##### Data
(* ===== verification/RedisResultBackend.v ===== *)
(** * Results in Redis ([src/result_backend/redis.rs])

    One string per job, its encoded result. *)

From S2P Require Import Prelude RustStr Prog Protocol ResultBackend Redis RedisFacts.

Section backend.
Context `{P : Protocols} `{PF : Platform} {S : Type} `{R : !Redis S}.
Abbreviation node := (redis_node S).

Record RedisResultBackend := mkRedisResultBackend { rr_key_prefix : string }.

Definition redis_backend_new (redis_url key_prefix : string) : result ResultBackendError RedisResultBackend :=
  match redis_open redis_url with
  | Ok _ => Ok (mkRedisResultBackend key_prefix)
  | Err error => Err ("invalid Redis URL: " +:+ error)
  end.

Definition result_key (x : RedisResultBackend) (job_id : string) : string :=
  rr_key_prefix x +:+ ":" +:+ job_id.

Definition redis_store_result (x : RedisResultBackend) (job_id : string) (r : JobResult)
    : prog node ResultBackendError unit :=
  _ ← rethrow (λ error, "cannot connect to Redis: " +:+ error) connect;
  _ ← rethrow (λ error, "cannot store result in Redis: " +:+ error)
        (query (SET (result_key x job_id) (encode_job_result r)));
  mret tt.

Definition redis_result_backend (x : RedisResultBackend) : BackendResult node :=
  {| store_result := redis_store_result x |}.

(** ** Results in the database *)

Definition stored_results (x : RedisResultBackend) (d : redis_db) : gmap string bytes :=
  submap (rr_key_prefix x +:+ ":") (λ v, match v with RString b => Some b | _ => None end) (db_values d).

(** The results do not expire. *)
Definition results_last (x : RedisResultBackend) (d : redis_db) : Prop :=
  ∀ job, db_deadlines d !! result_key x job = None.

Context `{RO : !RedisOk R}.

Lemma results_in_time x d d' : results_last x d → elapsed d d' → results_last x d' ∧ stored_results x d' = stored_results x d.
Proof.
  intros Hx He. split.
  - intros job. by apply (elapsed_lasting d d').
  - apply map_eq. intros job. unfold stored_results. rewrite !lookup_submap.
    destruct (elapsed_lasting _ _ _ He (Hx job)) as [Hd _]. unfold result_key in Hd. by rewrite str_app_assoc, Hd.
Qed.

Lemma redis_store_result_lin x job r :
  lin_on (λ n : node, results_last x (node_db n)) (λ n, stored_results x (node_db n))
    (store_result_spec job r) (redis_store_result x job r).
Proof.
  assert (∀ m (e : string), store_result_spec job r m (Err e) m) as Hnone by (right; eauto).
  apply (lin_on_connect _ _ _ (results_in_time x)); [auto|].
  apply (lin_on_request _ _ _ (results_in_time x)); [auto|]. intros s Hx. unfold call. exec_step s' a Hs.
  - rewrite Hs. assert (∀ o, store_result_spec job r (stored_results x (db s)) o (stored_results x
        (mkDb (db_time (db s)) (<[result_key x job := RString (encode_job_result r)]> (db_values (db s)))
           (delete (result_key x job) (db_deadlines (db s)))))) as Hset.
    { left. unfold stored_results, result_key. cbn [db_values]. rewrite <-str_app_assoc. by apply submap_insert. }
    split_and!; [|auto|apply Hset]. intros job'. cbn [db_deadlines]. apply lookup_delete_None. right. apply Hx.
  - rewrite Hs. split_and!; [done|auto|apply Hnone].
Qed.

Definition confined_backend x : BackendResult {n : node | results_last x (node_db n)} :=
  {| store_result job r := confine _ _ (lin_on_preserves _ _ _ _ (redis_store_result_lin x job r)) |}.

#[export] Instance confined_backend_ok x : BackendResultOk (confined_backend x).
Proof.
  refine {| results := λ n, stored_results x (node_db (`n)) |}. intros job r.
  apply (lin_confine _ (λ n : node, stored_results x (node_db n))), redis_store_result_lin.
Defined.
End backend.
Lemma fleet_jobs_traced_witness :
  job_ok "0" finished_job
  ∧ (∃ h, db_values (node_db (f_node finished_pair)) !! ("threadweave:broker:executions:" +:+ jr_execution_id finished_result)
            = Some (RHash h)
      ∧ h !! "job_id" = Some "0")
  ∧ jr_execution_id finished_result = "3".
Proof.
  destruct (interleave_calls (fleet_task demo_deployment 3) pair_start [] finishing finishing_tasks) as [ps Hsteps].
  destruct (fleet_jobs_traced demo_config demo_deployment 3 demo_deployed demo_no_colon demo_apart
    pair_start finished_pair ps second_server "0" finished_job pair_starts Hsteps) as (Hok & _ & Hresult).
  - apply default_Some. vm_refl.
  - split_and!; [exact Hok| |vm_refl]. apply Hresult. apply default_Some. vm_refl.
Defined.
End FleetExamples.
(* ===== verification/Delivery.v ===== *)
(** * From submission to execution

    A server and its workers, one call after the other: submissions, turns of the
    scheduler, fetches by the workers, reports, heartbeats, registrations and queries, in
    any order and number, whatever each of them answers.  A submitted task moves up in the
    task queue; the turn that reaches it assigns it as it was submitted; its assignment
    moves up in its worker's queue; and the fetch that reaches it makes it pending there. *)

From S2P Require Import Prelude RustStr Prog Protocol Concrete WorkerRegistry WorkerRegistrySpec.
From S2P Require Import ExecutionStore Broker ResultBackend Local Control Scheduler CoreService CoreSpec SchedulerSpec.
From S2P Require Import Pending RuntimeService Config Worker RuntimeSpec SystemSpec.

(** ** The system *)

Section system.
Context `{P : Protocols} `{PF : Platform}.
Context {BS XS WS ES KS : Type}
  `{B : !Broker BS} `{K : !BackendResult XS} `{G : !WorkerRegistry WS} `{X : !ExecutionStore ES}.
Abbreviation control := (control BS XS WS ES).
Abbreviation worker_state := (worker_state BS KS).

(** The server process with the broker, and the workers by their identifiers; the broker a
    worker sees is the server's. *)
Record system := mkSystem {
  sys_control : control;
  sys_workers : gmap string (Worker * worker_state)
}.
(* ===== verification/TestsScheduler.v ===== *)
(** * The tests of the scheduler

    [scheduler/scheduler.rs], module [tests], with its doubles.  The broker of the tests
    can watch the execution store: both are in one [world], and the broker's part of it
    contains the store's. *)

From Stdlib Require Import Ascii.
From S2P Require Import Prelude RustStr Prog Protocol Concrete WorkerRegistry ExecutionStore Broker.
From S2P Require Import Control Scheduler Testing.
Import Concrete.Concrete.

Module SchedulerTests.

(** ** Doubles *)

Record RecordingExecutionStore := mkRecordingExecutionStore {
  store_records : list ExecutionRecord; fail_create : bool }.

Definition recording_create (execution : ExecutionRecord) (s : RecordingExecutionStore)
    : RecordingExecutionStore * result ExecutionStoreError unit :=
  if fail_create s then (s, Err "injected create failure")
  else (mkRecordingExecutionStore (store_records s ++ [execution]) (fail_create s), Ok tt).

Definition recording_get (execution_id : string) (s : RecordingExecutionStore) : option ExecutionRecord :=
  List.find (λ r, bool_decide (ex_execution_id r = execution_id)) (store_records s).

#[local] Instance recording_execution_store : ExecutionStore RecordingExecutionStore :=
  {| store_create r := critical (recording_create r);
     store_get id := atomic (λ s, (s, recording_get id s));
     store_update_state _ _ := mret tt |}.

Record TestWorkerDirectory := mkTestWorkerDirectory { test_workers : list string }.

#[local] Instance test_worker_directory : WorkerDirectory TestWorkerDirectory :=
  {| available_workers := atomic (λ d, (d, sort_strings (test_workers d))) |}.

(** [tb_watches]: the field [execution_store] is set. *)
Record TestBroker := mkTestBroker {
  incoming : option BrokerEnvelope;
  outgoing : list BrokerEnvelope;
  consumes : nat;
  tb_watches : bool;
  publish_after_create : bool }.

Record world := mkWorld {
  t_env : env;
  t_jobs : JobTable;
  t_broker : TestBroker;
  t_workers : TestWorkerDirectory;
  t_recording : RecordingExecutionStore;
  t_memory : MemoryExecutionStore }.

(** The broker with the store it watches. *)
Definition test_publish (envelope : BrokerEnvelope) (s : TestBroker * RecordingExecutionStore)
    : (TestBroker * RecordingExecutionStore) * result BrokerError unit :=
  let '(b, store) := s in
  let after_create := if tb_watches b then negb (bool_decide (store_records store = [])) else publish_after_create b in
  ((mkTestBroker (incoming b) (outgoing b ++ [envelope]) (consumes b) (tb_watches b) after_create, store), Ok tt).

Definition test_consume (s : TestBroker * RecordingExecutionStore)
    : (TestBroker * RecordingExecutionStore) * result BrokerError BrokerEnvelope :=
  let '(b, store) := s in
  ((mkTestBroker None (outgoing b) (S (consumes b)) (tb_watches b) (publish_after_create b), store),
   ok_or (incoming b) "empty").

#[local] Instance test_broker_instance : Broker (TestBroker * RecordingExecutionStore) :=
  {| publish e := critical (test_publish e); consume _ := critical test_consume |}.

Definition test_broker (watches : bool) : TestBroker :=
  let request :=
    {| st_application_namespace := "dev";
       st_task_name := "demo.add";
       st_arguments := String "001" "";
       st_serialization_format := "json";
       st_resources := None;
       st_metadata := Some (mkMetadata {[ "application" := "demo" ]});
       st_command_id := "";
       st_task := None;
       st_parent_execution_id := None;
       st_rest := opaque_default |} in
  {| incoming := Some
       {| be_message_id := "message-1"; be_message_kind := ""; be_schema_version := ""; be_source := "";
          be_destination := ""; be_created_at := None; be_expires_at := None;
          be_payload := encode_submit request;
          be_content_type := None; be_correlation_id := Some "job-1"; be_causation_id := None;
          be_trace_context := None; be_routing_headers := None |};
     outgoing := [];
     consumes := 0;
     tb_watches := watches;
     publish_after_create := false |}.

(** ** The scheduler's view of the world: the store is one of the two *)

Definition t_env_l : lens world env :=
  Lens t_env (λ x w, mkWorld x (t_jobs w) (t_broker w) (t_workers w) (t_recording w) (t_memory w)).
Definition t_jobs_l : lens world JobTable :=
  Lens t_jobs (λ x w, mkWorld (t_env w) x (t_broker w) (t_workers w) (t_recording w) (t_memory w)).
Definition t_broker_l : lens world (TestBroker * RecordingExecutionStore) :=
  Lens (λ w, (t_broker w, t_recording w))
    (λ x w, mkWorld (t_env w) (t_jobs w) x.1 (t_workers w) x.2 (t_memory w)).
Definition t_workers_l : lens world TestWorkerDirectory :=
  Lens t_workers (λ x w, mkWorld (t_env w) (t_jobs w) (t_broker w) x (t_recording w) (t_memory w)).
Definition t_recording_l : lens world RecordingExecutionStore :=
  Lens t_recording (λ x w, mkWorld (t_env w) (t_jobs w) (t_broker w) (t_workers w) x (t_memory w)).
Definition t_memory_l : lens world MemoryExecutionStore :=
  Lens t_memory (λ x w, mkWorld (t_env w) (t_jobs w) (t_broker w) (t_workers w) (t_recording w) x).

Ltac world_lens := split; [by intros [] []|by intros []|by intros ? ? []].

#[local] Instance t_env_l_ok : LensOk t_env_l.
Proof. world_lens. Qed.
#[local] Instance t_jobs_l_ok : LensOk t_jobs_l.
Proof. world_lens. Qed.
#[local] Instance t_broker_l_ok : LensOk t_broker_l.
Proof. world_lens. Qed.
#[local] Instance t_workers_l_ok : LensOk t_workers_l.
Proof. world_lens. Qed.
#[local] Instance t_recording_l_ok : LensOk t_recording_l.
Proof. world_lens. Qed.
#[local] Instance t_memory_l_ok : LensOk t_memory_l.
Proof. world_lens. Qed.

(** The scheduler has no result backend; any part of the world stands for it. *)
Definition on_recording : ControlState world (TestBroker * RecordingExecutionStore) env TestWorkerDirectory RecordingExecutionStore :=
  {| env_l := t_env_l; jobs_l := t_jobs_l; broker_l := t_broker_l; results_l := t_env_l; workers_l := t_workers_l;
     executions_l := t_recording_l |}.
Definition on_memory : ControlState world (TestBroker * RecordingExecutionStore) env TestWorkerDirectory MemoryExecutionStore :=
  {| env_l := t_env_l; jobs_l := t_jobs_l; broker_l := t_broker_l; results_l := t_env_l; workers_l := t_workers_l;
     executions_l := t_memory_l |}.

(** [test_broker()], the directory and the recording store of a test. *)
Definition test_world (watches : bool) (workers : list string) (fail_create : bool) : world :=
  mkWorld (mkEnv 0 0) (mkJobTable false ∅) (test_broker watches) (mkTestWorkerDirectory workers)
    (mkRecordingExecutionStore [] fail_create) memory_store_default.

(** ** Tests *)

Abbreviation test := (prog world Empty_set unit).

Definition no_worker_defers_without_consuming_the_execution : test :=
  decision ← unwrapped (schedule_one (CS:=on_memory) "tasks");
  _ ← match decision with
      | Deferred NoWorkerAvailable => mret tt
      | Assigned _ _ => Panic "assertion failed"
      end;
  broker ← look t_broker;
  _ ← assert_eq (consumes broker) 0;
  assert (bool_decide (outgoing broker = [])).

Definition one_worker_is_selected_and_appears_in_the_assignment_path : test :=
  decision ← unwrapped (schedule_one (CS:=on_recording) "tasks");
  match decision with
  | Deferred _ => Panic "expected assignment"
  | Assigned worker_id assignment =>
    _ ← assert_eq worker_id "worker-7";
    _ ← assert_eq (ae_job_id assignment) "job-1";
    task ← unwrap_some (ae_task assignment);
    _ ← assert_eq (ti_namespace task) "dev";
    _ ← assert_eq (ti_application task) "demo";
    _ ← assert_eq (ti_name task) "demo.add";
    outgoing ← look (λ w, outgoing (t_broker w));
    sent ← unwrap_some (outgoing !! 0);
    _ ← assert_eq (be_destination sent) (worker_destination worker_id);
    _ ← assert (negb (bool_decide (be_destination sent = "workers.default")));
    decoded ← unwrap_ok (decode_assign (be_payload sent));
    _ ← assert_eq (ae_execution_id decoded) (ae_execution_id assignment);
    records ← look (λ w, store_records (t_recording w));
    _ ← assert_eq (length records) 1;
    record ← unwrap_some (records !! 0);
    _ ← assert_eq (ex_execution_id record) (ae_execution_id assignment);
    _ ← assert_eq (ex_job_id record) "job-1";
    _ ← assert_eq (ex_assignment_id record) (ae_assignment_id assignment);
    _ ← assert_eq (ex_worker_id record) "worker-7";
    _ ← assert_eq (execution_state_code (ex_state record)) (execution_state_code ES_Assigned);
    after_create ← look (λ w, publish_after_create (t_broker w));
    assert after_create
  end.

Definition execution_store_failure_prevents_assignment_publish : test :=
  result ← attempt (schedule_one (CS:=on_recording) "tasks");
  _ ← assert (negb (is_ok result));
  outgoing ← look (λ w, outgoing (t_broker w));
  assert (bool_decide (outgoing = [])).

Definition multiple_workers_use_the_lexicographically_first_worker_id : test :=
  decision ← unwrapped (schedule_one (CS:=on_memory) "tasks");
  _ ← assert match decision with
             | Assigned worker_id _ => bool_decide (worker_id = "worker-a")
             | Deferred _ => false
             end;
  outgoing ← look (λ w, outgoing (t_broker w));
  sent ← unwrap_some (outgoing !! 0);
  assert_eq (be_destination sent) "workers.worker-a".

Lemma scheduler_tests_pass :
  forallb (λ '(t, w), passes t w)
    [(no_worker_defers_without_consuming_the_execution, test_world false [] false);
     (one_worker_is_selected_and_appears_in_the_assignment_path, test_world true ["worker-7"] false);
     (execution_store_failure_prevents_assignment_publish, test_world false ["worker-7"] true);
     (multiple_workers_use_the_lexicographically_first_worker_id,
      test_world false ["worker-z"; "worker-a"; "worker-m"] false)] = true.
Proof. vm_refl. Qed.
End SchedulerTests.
##########
(The task):
Where a line above holds the string "LensOk", show that line.

(Answer box):
#[local] Instance t_env_l_ok : LensOk t_env_l.
#[local] Instance t_jobs_l_ok : LensOk t_jobs_l.
#[local] Instance t_broker_l_ok : LensOk t_broker_l.
#[local] Instance t_workers_l_ok : LensOk t_workers_l.
#[local] Instance t_recording_l_ok : LensOk t_recording_l.
#[local] Instance t_memory_l_ok : LensOk t_memory_l.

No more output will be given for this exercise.